(* ===== verification/Threads.v ===== *)
(** * Computations that run at the same time

    A handler of [net/http] runs in a goroutine of its own: between two of its operations
    anything else may happen to what it shares with the others.  A [Thread] is such a
    computation cut into the actions that nothing interrupts; [run] runs it alone, a pool
    of threads takes steps in any order, and [secure] is what a thread guarantees as long
    as everybody else keeps to a relation [R] on the shared state. *)
From S2P Require Import Prelude.

(** ** Threads *)

(** The end with its outcome, or one action and what is done with its outcome. *)
Inductive Thread (S A : Type) : Type :=
| Ended (o : Out A)
| Act {B : Type} (c : M S B) (k : Out B → Thread S A).
Arguments Ended {S A} o.
Arguments Act {S A B} c k.

Definition atomic {S A} (c : M S A) : Thread S A := Act c Ended.

(** Goes on with [k], or with [h] when there is an error; a panic ends it. *)
Fixpoint catch {S A B} (t : Thread S A) (h : error → Thread S B) (k : A → Thread S B) : Thread S B :=
  match t with
  | Ended (Ret a) => k a
  | Ended (Throw e) => h e
  | Ended (Panic p) => Ended (Panic p)
  | Ended (Exited p) => Ended (Exited p)
  | Act c f => Act c (λ o, catch (f o) h k)
  end.
#[export] Instance Thread_ret {S} : MRet (Thread S) := λ A a, Ended (Ret a).
#[export] Instance Thread_bind {S} : MBind (Thread S) := λ A B f t, catch t (λ e, Ended (Throw e)) f.

(** A thread that nobody interrupts. *)
Fixpoint run {S A} (t : Thread S A) : M S A :=
  match t with
  | Ended o => lift o
  | Act c k => λ s, let '(o, s') := c s in run (k o) s'
  end.

Lemma run_catch {S A B} (t : Thread S A) (h : error → Thread S B) (k : A → Thread S B) s :
  run (catch t h k) s
  = (r ← attempt (run t); match r with inl e => run (h e) | inr a => run (k a) end) s.
Proof.
  revert s. induction t as [[]|C c f IH]; intros s; try done.
  cbn. unfold mbind, M_bind, attempt. cbn. destruct (c s) as [o s'].
  rewrite IH. unfold mbind, M_bind, attempt. by destruct (run (f o) s') as [[] ?].
Qed.
Lemma run_catch_to {S A B} (t : Thread S A) c (h : error → Thread S B) h' (k : A → Thread S B) k' :
  (∀ s, run t s = c s) → (∀ e s, run (h e) s = h' e s) → (∀ a s, run (k a) s = k' a s) →
  ∀ s, run (catch t h k) s = (r ← attempt c; match r with inl e => h' e | inr a => k' a end) s.
Proof.
  intros Ht Hh Hk s. rewrite run_catch. unfold mbind, M_bind, attempt.
  rewrite Ht. destruct (c s) as [[] ?]; [apply Hk|apply Hh|done..].
Qed.
Lemma run_bind {S A B} (t : Thread S A) c (k : A → Thread S B) k' :
  (∀ s, run t s = c s) → (∀ a s, run (k a) s = k' a s) → ∀ s, run (t ≫= k) s = (c ≫= k') s.
Proof.
  intros Ht Hk s. unfold mbind at 1, Thread_bind.
  rewrite (run_catch_to _ c _ (λ e, lift (Throw e)) _ k') by done.
  unfold mbind, M_bind, attempt. by destruct (c s) as [[] ?].
Qed.
Lemma run_atomic {S A} (c : M S A) s : run (atomic c) s = c s.
Proof. cbn. by destruct (c s). Qed.

(** ** Pools *)

Section pool.
  Context {S A : Type}.
  (** what else happens to the state *)
  Context (others : S → S → Prop).

Inductive pool_step : S * list (Thread S A) → S * list (Thread S A) → Prop :=
| PoolAct i B (c : M S B) k s ts o s' :
    ts !! i = Some (Act c k) → c s = (o, s') → pool_step (s, ts) (s', <[i := k o]> ts)
| PoolOthers s ts s' : others s s' → pool_step (s, ts) (s', ts).

(** One action of the [i]-th thread, and the actions of a schedule. *)
Definition act (i : nat) (x : S * list (Thread S A)) : S * list (Thread S A) :=
  match x.2 !! i with
  | Some (Act c k) => let '(o, s') := c x.1 in (s', <[i := k o]> x.2)
  | _ => x
  end.
Definition schedule (l : list nat) (x : S * list (Thread S A)) : S * list (Thread S A) :=
  fold_left (λ x i, act i x) l x.

Definition active (i : nat) (x : S * list (Thread S A)) : bool :=
  match x.2 !! i with Some (Act _ _) => true | _ => false end.
Lemma act_step i x : active i x = true → pool_step x (act i x).
Proof.
  unfold active, act. destruct x as [s ts]. cbn. destruct (ts !! i) as [[o|B c k]|] eqn:Hi; [done| |done].
  intros _. destruct (c s) as [o s'] eqn:Hc. by eapply PoolAct.
Qed.
Lemma act_idle i x : active i x = false → act i x = x.
Proof. unfold active, act. by destruct (x.2 !! i) as [[]|]. Qed.

Lemma schedule_steps l x : rtc pool_step x (schedule l x).
Proof.
  revert x. induction l as [|i l IH]; intros x; [done|]. etransitivity; [|apply IH].
  destruct (active i x) eqn:Hi; [by apply rtc_once, act_step|by rewrite act_idle].
Qed.


(** One thread of a pool, wherever it is: it can come from [t] to [t'], and the state from [s]
    to [s']. *)
Definition moves (s : S) (t : Thread S A) (s' : S) (t' : Thread S A) : Prop :=
  ∀ before after, rtc pool_step (s, before ++ t :: after) (s', before ++ t' :: after).
Lemma moves_trans s1 s2 s3 t1 t2 t3 : moves s1 t1 s2 t2 → moves s2 t2 s3 t3 → moves s1 t1 s3 t3.
Proof. intros H1 H2 before after. by etransitivity; [apply H1|apply H2]. Qed.
Lemma moves_act {B} (c : M S B) k s o s' : c s = (o, s') → moves s (Act c k) s' (k o).
Proof.
  intros Hc before after. apply rtc_once.
  replace (before ++ k o :: after) with (<[length before := k o]> (before ++ Act c k :: after)).
  - eapply PoolAct; [|exact Hc]. by rewrite lookup_app_r, Nat.sub_diag.
  - by rewrite insert_app_r_alt, Nat.sub_diag.
Qed.
Lemma moves_run t : ∀ s o s', run t s = (o, s') → moves s t s' (Ended o).
Proof.
  induction t as [o'|B c k IH]; intros s o s'; cbn.
  - by intros [= <- <-] before after.
  - destruct (c s) as [o1 s1] eqn:Hc. intros Hrun.
    eapply moves_trans; [by apply moves_act|by apply IH].
Qed.
(** Many threads, each after those before it. *)
Lemma moves_all {B} (f g : B → Thread S A) s l :
  (∀ x, x ∈ l → moves s (f x) s (g x)) → rtc pool_step (s, map f l) (s, map g l).
Proof.
  intros Hl. enough (∀ before, rtc pool_step (s, before ++ map f l) (s, before ++ map g l)) as H by exact (H []).
  induction l as [|x l IH]; intros before; [done|]. cbn.
  etransitivity; [apply (Hl x ltac:(by left))|].
  rewrite !(cons_middle (g x)), !(app_assoc before [g x]). apply IH. intros y Hy. apply Hl. by right.
Qed.
End pool.
Arguments moves {S A} others s t s' t'.

(** An action that only looks. *)
Lemma moves_query {S A B} others (c : M S B) h (k : B → Thread S A) s b :
  c s = (Ret b, s) → moves others s (catch (atomic c) h k) s (k b).
Proof. intros Hc. exact (moves_act others c _ s _ s Hc). Qed.

(** ** Guarantees *)

(** [R] is what every action keeps to; the guarantee [Q] is to hold at the end, whatever
    the others do meanwhile that keeps to [R]. *)

Section guarantee.
  Context {S : Type} (R : S → S → Prop) {HR : PreOrder R}.

Fixpoint wp {A} (t : Thread S A) (Q : Out A → S → Prop) (s : S) : Prop :=
  match t with
  | Ended o => Q o s
  | Act c k => let '(o, s') := c s in R s s' ∧ ∀ s'', R s' s'' → wp (k o) Q s''
  end.
Definition secure {A} (t : Thread S A) (Q : Out A → S → Prop) (s : S) : Prop :=
  ∀ s', R s s' → wp t Q s'.

Lemma wp_mono {A} (t : Thread S A) (P Q : Out A → S → Prop) s :
  (∀ o s', P o s' → Q o s') → wp t P s → wp t Q s.
Proof.
  intros HPQ. revert s. induction t as [o|B c k IH]; intros s; cbn; [auto|].
  destruct (c s) as [o s']. intros [Hs Hk]. split; [done|]. auto.
Qed.

Lemma wp_catch {A B} (t : Thread S A) h k (Q : Out B → S → Prop) s :
  wp t (λ o s', match o with
                | Ret a => wp (k a) Q s'
                | Throw e => wp (h e) Q s'
                | Panic p => Q (Panic p) s'
                | Exited p => Q (Exited p) s'
                end) s → wp (catch t h k) Q s.
Proof.
  revert s. induction t as [[]|C c f IH]; intros s; cbn; try done.
  destruct (c s) as [o s']. intros [Hs Hk]. split; [done|]. auto.
Qed.

(** One action: a rule of [triple] for it, with what it leaves still to hold later. *)
Lemma wp_atomic {A} (c : M S A) (P : S → Prop) (Q : A → S → Prop) (E : S → Prop) s :
  triple P c (λ a s', R s s' ∧ ∀ s'', R s' s'' → Q a s'')
    (λ s', R s s' ∧ ∀ s'', R s' s'' → E s'') →
  P s → wp (atomic c) (λ o s', match o with Ret a => Q a s' | _ => E s' end) s.
Proof. intros Hc Hs. specialize (Hc s Hs). cbn. by destruct (c s) as [[] s']. Qed.

(** The first action of a thread whose failures end it harmlessly; what the action
    establishes has to stand up to the others. *)
Definition stable (P : S → Prop) : Prop := ∀ s s', P s → R s s' → P s'.
Lemma wp_step {A B} (c : M S A) h k (P : S → Prop) (P' : A → S → Prop) (Q : Out B → S → Prop) s :
  (∀ s, P s → R s (c s).2 ∧ ∀ a, (c s).1 = Ret a → P' a (c s).2) → (∀ a, stable (P' a)) →
  (∀ e s, wp (h e) Q s) → (∀ p s, Q (Panic p) s) → (∀ p s, Q (Exited p) s) →
  (∀ a s, P' a s → wp (k a) Q s) → P s → wp (catch (atomic c) h k) Q s.
Proof.
  intros Hc HP' Hh Hp Hx Hk Hs. destruct (Hc s Hs) as [Hstep Hret]. apply wp_catch. cbn.
  destruct (c s) as [o s']. cbn in *. split; [done|]. intros s'' Hs''.
  destruct o as [a|e|p|p]; [|done..]. apply Hk. eapply HP'; [by apply Hret|done].
Qed.

(** Threads that guarantee something alone guarantee it together. *)
Lemma pool_secure {A} (others : S → S → Prop) (Q : nat → Out A → S → Prop) s ts s' ts' :
  (∀ x y, others x y → R x y) → (∀ i t, ts !! i = Some t → secure t (Q i) s) →
  rtc (pool_step others) (s, ts) (s', ts') →
  R s s' ∧ ∀ i t, ts' !! i = Some t → secure t (Q i) s'.
Proof.
  intros Hothers. remember (s, ts) as x eqn:Hx. remember (s', ts') as y eqn:Hy.
  intros Hts Hsteps. revert s ts Hx Hts.
  induction Hsteps as [x|x z y Hstep _ IH]; intros s ts -> Hts; [by injection Hy as <- <-|].
  assert (∃ s1 ts1, z = (s1, ts1) ∧ R s s1 ∧ ∀ i t, ts1 !! i = Some t → secure t (Q i) s1)
    as (s1 & ts1 & -> & Hs & Hts1).
  { inversion Hstep as [i B c k ? ? o s1 Hi Hc|? ? s1 Ho]; subst.
    - pose proof (Hts i _ Hi s (reflexivity s)) as Hw. cbn in Hw. rewrite Hc in Hw.
      destruct Hw as [Hs Hk]. do 2 eexists. split; [done|]. split; [done|].
      intros j t [(-> & <- & _)|[_ Hj]]%list_lookup_insert_Some; [exact Hk|].
      intros s2 Hs2. eapply Hts; [done|]. by etransitivity.
    - do 2 eexists. split; [done|]. split; [by apply Hothers|].
      intros j t Hj s2 Hs2. eapply Hts; [done|]. etransitivity; [by apply Hothers|done]. }
  destruct (IH Hy s1 ts1 eq_refl Hts1) as [Hs' Hend]. split; [by etransitivity|done].
Qed.
End guarantee.

(** ** How long they run *)

(** A thread of at most [n] actions. *)
Fixpoint within {S A} (n : nat) (t : Thread S A) {struct t} : Prop :=
  match t with
  | Ended _ => True
  | Act c k => match n with O => False | Datatypes.S n' => ∀ o, within n' (k o) end
  end.

Lemma within_more {S A} n m (t : Thread S A) : (n ≤ m)%nat → within n t → within m t.
Proof.
  revert n m. induction t as [o|B c k IH]; intros n m Hnm; [done|].
  destruct n as [|n], m as [|m]; cbn; intros Ht; try done; [lia|].
  intros o. apply (IH o n); [lia|done].
Qed.
Lemma within_catch {S A B} n m (t : Thread S A) (h : error → Thread S B) (k : A → Thread S B) :
  within n t → (∀ e, within m (h e)) → (∀ a, within m (k a)) → within (n + m) (catch t h k).
Proof.
  intros Ht Hh Hk. revert n Ht. induction t as [[]|C c f IH]; intros n Ht; cbn; try done.
  1,2: by apply (within_more m); [lia|].
  destruct n as [|n]; [done|]. cbn. intros o. by apply IH.
Qed.
Lemma within_atomic {S A} (c : M S A) : within 1 (atomic c).
Proof. done. Qed.

(** A pool goes on until everybody is at the end. *)
Definition ended {S A} (t : Thread S A) : Prop := ∃ o, t = Ended o.
Lemma pool_goes_on {S A} others (x : S * list (Thread S A)) :
  Forall ended x.2 ∨ ∃ y, pool_step others x y.
Proof.
  destruct x as [s ts]. cbn.
  assert (Forall ended ts ∨ ∃ i B (c : M S B) k, ts !! i = Some (Act c k)) as [Hts|(i & B & c & k & Hi)].
  { induction ts as [|[o|B c k] ts IH]; [by left| |right; by exists 0%nat, B, c, k].
    destruct IH as [IH|(i & B & c & k & Hi)]; [left|right; by exists (Datatypes.S i), B, c, k].
    constructor; [by exists o|done]. }
  - by left.
  - right. destruct (c s) as [o s'] eqn:Hc. eexists. by eapply PoolAct.
Qed.

(** The actions the threads have left, each under its own bound, and their sum. *)
Lemma sum_list_insert i n n' ns :
  ns !! i = Some n → (sum_list (<[i := n']> ns) + n = sum_list ns + n')%nat.
Proof.
  revert i. induction ns as [|x ns IH]; intros [|i] Hi; try done.
  - injection Hi as ->. change (n' + sum_list ns + n = n + sum_list ns + n')%nat. lia.
  - specialize (IH i Hi). change (x + sum_list (<[i := n']> ns) + n = x + sum_list ns + n')%nat. lia.
Qed.
Lemma pool_bound {S A} m (x y : S * list (Thread S A)) ns :
  Forall2 within ns x.2 → nsteps (pool_step (λ _ _, False)) m x y → (m ≤ sum_list ns)%nat.
Proof.
  intros Hns Hsteps. revert ns Hns.
  induction Hsteps as [x|m x z y Hstep _ IH]; intros ns Hns; [lia|].
  inversion Hstep as [i B c k s ts o s' Hi Hc|]; subst; [|done]. cbn in *.
  destruct (Forall2_lookup_r _ _ _ _ _ Hns Hi) as (n & Hn & Hw). cbn in Hw. destruct n as [|n]; [done|].
  assert (Forall2 within (<[i := n]> ns) (<[i := k o]> ts)) as Hns' by by apply Forall2_insert.
  specialize (IH _ Hns'). pose proof (sum_list_insert i _ n ns Hn). lia.
Qed.

(** However they take turns, threads left alone come to their ends. *)
Lemma pool_ends {S A} n m s (ts : list (Thread S A)) x :
  Forall (within n) ts → nsteps (pool_step (λ _ _, False)) m (s, ts) x → (m ≤ n * length ts)%nat.
Proof.
  intros Hts Hsteps. eapply (pool_bound _ _ _ (replicate (length ts) n)) in Hsteps.
  - rewrite sum_list_replicate in Hsteps. lia.
  - cbn. apply Forall2_replicate_l; [done|]. exact Hts.
Qed.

○ ○ ○ ○ ○

→ What to do:
Your answer should be the lines above, from the line containing "within m t." up to and including the line containing "m (t : Thread S A) (h", reproduced exactly and with nothing else.

→ Solution to this exercise:
Lemma within_more {S A} n m (t : Thread S A) : (n ≤ m)%nat → within n t → within m t.
Proof.
  revert n m. induction t as [o|B c k IH]; intros n m Hnm; [done|].
  destruct n as [|n], m as [|m]; cbn; intros Ht; try done; [lia|].
  intros o. apply (IH o n); [lia|done].
Qed.
Lemma within_catch {S A B} n m (t : Thread S A) (h : error → Thread S B) (k : A → Thread S B) :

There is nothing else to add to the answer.